Facebook Twitter

INSURANCE FIRMS MUST MAKE PROFIT

SHARE INSURANCE FIRMS MUST MAKE PROFIT

I can't believe anyone can be so naive, misinformed or whatever Luana Benzmiller's problem is with regard to the health-care issue (Forum, Aug. 5). She said, "The issue doesn't seem that difficult. One of two possibilities would do wonders for us." She concludes that "they have worked in the industry for over 20 years." I wonder which industry? Certainly not the medical or insurance industry.

She recommends "moving ahead on socialized medicine" with the comment that "too many countries are having a degree of success with this for us to ignore it." I don't know where she has been for the past number of years, but just the opposite is true. Many countries have found that it is too expensive and just doesn't work. Canada is a good example.Further, she said, "Another option is for insurance companies to lower their rates . . . " Two questions for Ms. Benzmiller: How does she think insurance rates are set? And, what does she think insurance companies pay claims with?

Just as is true of all businesses, insurance companies must make a profit. Otherwise, they would be out of business. Rates are determined by actuary tables that show the probability of loss (claims). From these, they determine what income is needed to cover those claims plus a profit.

Based on the above, Ms. Benzmiller should know that insurance companies could lower their rates if the providers (doctors and hospitals) would lower their costs, if the ambulance chasing lawyers would stop filing unnecessary suits, and the courts would stop making such ridiculous judgments.

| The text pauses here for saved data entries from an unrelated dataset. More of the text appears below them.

(** * Safety RAG ingestion scripts: a shallow embedding

    The development follows the two batch scripts of the repository:
    - [attached_assets/build_safety_rag_db_1754373457149.py]: the record
      loaders (accident cases, education material), the segmentation of the
      regulation text into articles and the hand-over to the splitter and
      the vector store;
    - [scripts/pdf_chunking.py]: the stand-alone chunking script with its
      command line.

    Python strings are sequences of Unicode code points; they are modelled
    as lists of code points.  Regular expressions are modelled by a small
    backtracking matcher with the constructs the two patterns of the
    builder use. *)

From Stdlib Require Import String Ascii DecimalNat.
From stdpp Require Import gmap list fin_maps.

Set Default Proof Using "Type".

(** ** Text *)

Definition char := N.
Definition text := list char.

#[global] Instance char_eq_dec : EqDecision char := N.eq_dec.

Local Open Scope N_scope.

(** Source literals are UTF-8; [u] decodes a literal into its code points,
    as the Python reader does for a [str] literal. *)
Fixpoint utf8_decode (bs : list N) : text :=
  match bs with
  | [] => []
  | b0 :: bs1 =>
    if b0 <? 128 then b0 :: utf8_decode bs1
    else match bs1 with
    | [] => [b0]
    | b1 :: bs2 =>
      if b0 <? 224 then ((b0 - 192) * 64 + (b1 - 128)) :: utf8_decode bs2
      else match bs2 with
      | [] => [b0; b1]
      | b2 :: bs3 =>
        if b0 <? 240
        then ((b0 - 224) * 4096 + (b1 - 128) * 64 + (b2 - 128)) :: utf8_decode bs3
        else match bs3 with
        | [] => [b0; b1; b2]
        | b3 :: bs4 =>
          ((b0 - 240) * 262144 + (b1 - 128) * 4096 + (b2 - 128) * 64 + (b3 - 128))
            :: utf8_decode bs4
        end
      end
    end
  end.

Definition u (s : string) : text :=
  utf8_decode (map N_of_ascii (list_ascii_of_string s)).

(** The line feed, Python's ["\n"]. *)
Definition NL : char := 10.

(** The two syllables of a clause marker, U+C81C and U+C870. *)
Definition JE : char := 51228.
Definition JO : char := 51312.

(** *** Character classes

    [is_decimal] is the class behind [\d] for [str] patterns (Unicode
    decimal digits, [str.isdecimal]); [is_space] is the class that
    [str.strip()] removes ([str.isspace]).  Both tables are those of
    Unicode 14. *)

Definition decimal_zeros : list N :=
  [48; 1632; 1776; 1984; 2406; 2534; 2662; 2790; 2918; 3046; 3174; 3302;
   3430; 3558; 3664; 3792; 3872; 4160; 4240; 6112; 6160; 6470; 6608; 6784;
   6800; 6992; 7088; 7232; 7248; 42528; 43216; 43264; 43472; 43504; 43600;
   44016; 65296; 66720; 68912; 69734; 69872; 69942; 70096; 70384; 70736;
   70864; 71248; 71360; 71472; 71904; 72016; 72784; 73040; 73120; 92768;
   92864; 93008; 120782; 120792; 120802; 120812; 120822; 123200; 123632;
   125264; 130032].

Definition is_decimal (c : char) : bool :=
  existsb (fun z => (z <=? c) && (c <? z + 10)) decimal_zeros.

Definition is_space (c : char) : bool :=
  ((9 <=? c) && (c <=? 13)) || ((28 <=? c) && (c <=? 32))
  || (c =? 133) || (c =? 160) || (c =? 5760)
  || ((8192 <=? c) && (c <=? 8202))
  || (c =? 8232) || (c =? 8233) || (c =? 8239) || (c =? 8287) || (c =? 12288).

(** *** String methods used by the scripts *)

Fixpoint lstrip (s : text) : text :=
  match s with
  | c :: s' => if is_space c then lstrip s' else s
  | [] => []
  end.

Definition rstrip (s : text) : text := rev (lstrip (rev s)).

(** [s.strip()] *)
Definition strip (s : text) : text := rstrip (lstrip s).

(** [s.split(sep)] for a one-character separator: the pieces between the
    occurrences of [sep]; never the empty list. *)
Fixpoint split (sep : char) (s : text) : list text :=
  match s with
  | [] => [[]]
  | c :: s' =>
    if decide (c = sep) then [] :: split sep s'
    else match split sep s' with
         | p :: ps => (c :: p) :: ps
         | [] => [[c]]
         end
  end.

(** [sep.join(parts)] for a one-character separator. *)
Fixpoint join (sep : char) (parts : list text) : text :=
  match parts with
  | [] => []
  | [p] => p
  | p :: ps => p ++ sep :: join sep ps
  end.

(** [str(n)] for a non-negative [int]. *)
Fixpoint digits_of_uint (d : Decimal.uint) : text :=
  match d with
  | Decimal.Nil => []
  | Decimal.D0 d' => 48 :: digits_of_uint d'
  | Decimal.D1 d' => 49 :: digits_of_uint d'
  | Decimal.D2 d' => 50 :: digits_of_uint d'
  | Decimal.D3 d' => 51 :: digits_of_uint d'
  | Decimal.D4 d' => 52 :: digits_of_uint d'
  | Decimal.D5 d' => 53 :: digits_of_uint d'
  | Decimal.D6 d' => 54 :: digits_of_uint d'
  | Decimal.D7 d' => 55 :: digits_of_uint d'
  | Decimal.D8 d' => 56 :: digits_of_uint d'
  | Decimal.D9 d' => 57 :: digits_of_uint d'
  end.

Definition str_nat (n : nat) : text := digits_of_uint (Nat.to_uint n).

(** ** Regular expressions

    The constructs of the patterns [(제\d+조.*?)(?=제\d+조|\Z)] and
    [제(\d+)조].  Both patterns have one capture group, so the matcher
    threads the text captured by group 1. *)

Inductive regex : Type :=
| Chr (c : char)            (* a literal character *)
| Digit                     (* \d *)
| Dot                       (* . *)
| Cat (r1 r2 : regex)       (* r1 r2 *)
| Alt (r1 r2 : regex)       (* r1|r2, tried in this order *)
| Plus (r : regex)          (* r+, greedy *)
| LazyStar (r : regex)      (* r*?, non-greedy *)
| Group (r : regex)         (* (r), capture group 1 *)
| Ahead (r : regex)         (* (?=r) *)
| EndZ.                     (* \Z *)

Declare Scope regex_scope.
Delimit Scope regex_scope with re.
Bind Scope regex_scope with regex.
Infix "⊳" := Cat (at level 60, right associativity) : regex_scope.

Local Open Scope nat_scope.

(** A matcher hands the rest of the text and group 1 to a continuation. *)
Definition cont (A : Type) : Type := text → option text → option A.

(** The iterations of [r+] after the first one: the longest repetition is
    tried first, and the continuation [k] is tried where the repetition
    stops or has to give back. *)
Fixpoint greedy_more {A : Type} (body : text → option text → cont A → option A)
    (k : cont A) (n : nat) (s0 : text) (g0 : option text) : option A :=
  match n with
  | 0 => k s0 g0
  | S n' =>
    match body s0 g0
            (λ s1 g1, if length s1 <? length s0
                      then greedy_more body k n' s1 g1 else None) with
    | Some a => Some a
    | None => k s0 g0
    end
  end.

(** The iterations of [r*?]: the continuation [k] is tried first, and one
    more repetition only when it fails. *)
Fixpoint lazy_more {A : Type} (body : text → option text → cont A → option A)
    (k : cont A) (n : nat) (s0 : text) (g0 : option text) : option A :=
  match k s0 g0 with
  | Some a => Some a
  | None =>
    match n with
    | 0 => None
    | S n' =>
      body s0 g0
        (λ s1 g1, if length s1 <? length s0
                  then lazy_more body k n' s1 g1 else None)
    end
  end.

Section Matcher.
(** [re.DOTALL]: whether [.] also matches the line feed. *)
Variable dotall : bool.

(** The matcher is written with a success continuation: [rmatch r A s g k]
    matches [r] at the head of [s] with group 1 currently [g], and hands
    the rest of the text and the group to [k]; when [k] fails the matcher
    backtracks into [r].  Repetitions iterate at most [length s] times and
    an iteration that consumes nothing is not repeated. *)
Fixpoint rmatch (r : regex) (A : Type) (s : text) (g : option text)
    (k : cont A) {struct r} : option A :=
  match r with
  | Chr c =>
    match s with
    | x :: s' => if decide (x = c) then k s' g else None
    | [] => None
    end
  | Digit =>
    match s with
    | x :: s' => if is_decimal x then k s' g else None
    | [] => None
    end
  | Dot =>
    match s with
    | x :: s' => if dotall || negb (bool_decide (x = NL)) then k s' g else None
    | [] => None
    end
  | Cat r1 r2 => rmatch r1 A s g (λ s1 g1, rmatch r2 A s1 g1 k)
  | Alt r1 r2 =>
    match rmatch r1 A s g k with
    | Some a => Some a
    | None => rmatch r2 A s g k
    end
  | Plus r1 =>
    rmatch r1 A s g (λ s1 g1, greedy_more (rmatch r1 A) k (length s1) s1 g1)
  | LazyStar r1 => lazy_more (rmatch r1 A) k (length s) s g
  | Group r1 =>
    rmatch r1 A s g (λ s1 _, k s1 (Some (take (length s - length s1) s)))
  | Ahead r1 =>
    match rmatch r1 (option text) s g (λ _ g1, Some g1) with
    | Some g1 => k s g1
    | None => None
    end
  | EndZ =>
    match s with
    | [] => k s g
    | _ :: _ => None
    end
  end.

(** A match object: where the match starts, where it ends (both as the
    remaining text) and group 1. *)
Record rematch := MkMatch {
  m_start : text;
  m_end : text;
  m_group1 : option text
}.

(** [m.group(0)] *)
Definition group0 (m : rematch) : text :=
  take (length (m_start m) - length (m_end m)) (m_start m).

(** One attempt at the head of [s]; with [must_advance] an empty match is
    refused (the scanner sets it after an empty match). *)
Definition match_here (r : regex) (s : text) (must_advance : bool) : option rematch :=
  rmatch r rematch s None
    (λ s1 g1, if must_advance && (length s1 =? length s) then None
              else Some (MkMatch s s1 g1)).

(** The leftmost match at or after the head of [s]. *)
Fixpoint search_from (r : regex) (s : text) (must_advance : bool) : option rematch :=
  match match_here r s must_advance with
  | Some m => Some m
  | None =>
    match s with
    | [] => None
    | _ :: s' => search_from r s' false
    end
  end.

(** [re.search(r, s)] *)
Definition re_search (r : regex) (s : text) : option rematch :=
  search_from r s false.

(** What [findall] lists for a match when the pattern has one group:
    group 1, or the empty string when the group took no part. *)
Definition findall_item (m : rematch) : text :=
  match m_group1 m with
  | Some t => t
  | None => []
  end.

Fixpoint findall_loop (fuel : nat) (r : regex) (s : text) (must_advance : bool)
    : list text :=
  match fuel with
  | 0 => []
  | S fuel' =>
    match search_from r s must_advance with
    | None => []
    | Some m =>
      findall_item m
        :: findall_loop fuel' r (m_end m) (length (m_end m) =? length (m_start m))
    end
  end.

(** [re.findall(r, s)] for a pattern with one group.  A round either
    consumes a character or follows an empty match, hence the bound on the
    rounds; for the clause pattern the result is shown below to be the
    segmentation of the text, whatever the bound. *)
Definition findall (r : regex) (s : text) : list text :=
  findall_loop (2 * length s + 2) r s false.
End Matcher.

Local Open Scope regex_scope.

(** [제\d+조] *)
Definition marker_re : regex := Chr JE ⊳ Plus Digit ⊳ Chr JO.

(** [pattern = r"(제\d+조.*?)(?=제\d+조|\Z)"] *)
Definition pattern : regex :=
  Group (Chr JE ⊳ Plus Digit ⊳ Chr JO ⊳ LazyStar Dot) ⊳ Ahead (Alt marker_re EndZ).

(** [r"제(\d+)조"] *)
Definition number_re : regex := Chr JE ⊳ Group (Plus Digit) ⊳ Chr JO.

Local Close Scope regex_scope.

(** ** Data model *)

(** A JSON or metadata value.  Strings and integers are kept as they are;
    every other value (null, booleans, floats, arrays, objects) is kept by
    the text that [str()] prints for it, which is all the scripts do with
    such a value. *)
Inductive value : Type :=
| VStr (s : text)
| VInt (n : Z)
| VOther (shown : text).

#[global] Instance value_eq_dec : EqDecision value.
Proof. solve_decision. Defined.
(** * the-dev-server MCP: managed process registry and lifecycle reconciler

    A shallow embedding of the tool handlers of the MCP server
    (register / update / start / stop / restart / delete / describe /
    read-logs / status) together with the helpers they call
    ([loadState], [persistState], [runPm2], [startPm2Process], ...).

    Conventions of the embedding.
    - A JavaScript string is a [string] of bytes (its UTF-8 encoding); the
      operations the handlers use ([includes], [join], concatenation and the
      regular expressions, whose literals are all ASCII) behave the same on
      the encoding.
    - An optional property is an [option]; [None] is JavaScript's
      [undefined] (an absent key).
    - [serverState.managedProcesses] is a plain object: its own properties
      are a [gmap]; a read of a key that is not an own property falls
      through to [Object.prototype].
    - The handlers run in a small state-and-exception monad over [World],
      which holds the module variable [serverState], the state file, the
      supervisor, the log files and the journal of external effects.
    - The supervisor (PM2), its shell and the file system are outside the
      repository: [World] carries a model of them.  Writes of the state
      file are taken to succeed; waiting ([setTimeout]) has no effect on
      the model; the timestamp [lastSynced] is not represented.  What a
      command prints is taken to fit the buffer of [exec] (1 MiB); for
      [pm2 logs] and [pm2 describe] a longer output is one of the ways the
      command fails.
    - [Throw "Command failed"] stands for the rejection of [exec], whatever
      its message is (the command and what it printed, or the error of the
      spawn); no handler looks at the message. *)

From Stdlib Require Import ZArith String Ascii List Lia.
From stdpp Require Import base option list strings gmap pretty.

Local Open Scope Z_scope.

(* ================================================================== *)
(** ** JavaScript string helpers *)

Module Js.

(** [haystack.includes(needle)] *)
Fixpoint includes (needle hay : string) : bool :=
  String.prefix needle hay ||
  match hay with
  | EmptyString => false
  | String _ rest => includes needle rest
  end.

(** [s.replace(/\/+$/, '')]: drop the run of slashes that ends [s]. *)
Fixpoint stripTrailingSlashes (s : string) : string :=
  match s with
  | EmptyString => EmptyString
  | String c rest =>
      match stripTrailingSlashes rest with
      | EmptyString => if Ascii.eqb c "/" then EmptyString else String c EmptyString
      | kept => String c kept
      end
  end.

(** [parts.join(sep)] where an [undefined] element prints as the empty
    string. *)
Definition join (sep : string) (parts : list (option string)) : string :=
  String.concat sep (map (default EmptyString) parts).

(** Truthiness of an optional string: defined and not empty. *)
Definition truthyStr (o : option string) : bool :=
  match o with
  | Some s => negb (String.eqb s EmptyString)
  | None => false
  end.

(** [String(n)] for an integral number. *)
Definition numberToString (n : Z) : string := pretty n.

(** Template interpolation of a possibly undefined string. *)
Definition interp (o : option string) : string := default "undefined"%string o.

End Js.

(* ================================================================== *)
(** ** Decoding UTF-8 *)

(** [buffer.toString('utf8')].  The text is kept as its UTF-8 encoding, so
    decoding copies every well-formed character and puts U+FFFD (encoded)
    in the place of every maximal ill-formed run: a byte that cannot open
    a character, or the bytes of a character that is cut short, by the end
    of the buffer or by a byte that cannot continue it. *)
Module Utf8.

Definition byte (c : ascii) : N := N_of_ascii c.

(** U+FFFD: EF BF BD *)
Definition replacement : string :=
  String (ascii_of_N 239) (String (ascii_of_N 191) (String (ascii_of_N 189) EmptyString)).

(** What a byte is at the start of a character: a character of its own,
    the first of a longer one (with the number of bytes to come and the
    range the next byte must be in), or no start at all. *)
Inductive Lead :=
  | One
  | More (needed : nat) (lower upper : N)
  | Bad.

Definition lead (c : ascii) : Lead :=
  let b := byte c in
  if (b <=? 127)%N then One
  else if ((194 <=? b) && (b <=? 223))%N then More 1 128 191
  else if (b =? 224)%N then More 2 160 191
  else if (b =? 237)%N then More 2 128 159
  else if ((225 <=? b) && (b <=? 239))%N then More 2 128 191
  else if (b =? 240)%N then More 3 144 191
  else if (b =? 244)%N then More 3 128 143
  else if ((241 <=? b) && (b <=? 243))%N then More 3 128 191
  else Bad.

Finally, she says that where they have socialized medicine they pay higher taxes "but were willing to pay it." What's the difference between paying high medical bills, high insurance rates and high taxes? It's all money out of our pockets. Personally, I would like to be more in control of how I spend my money rather than turn it over to a bureaucracy that can't even manage their own affairs properly.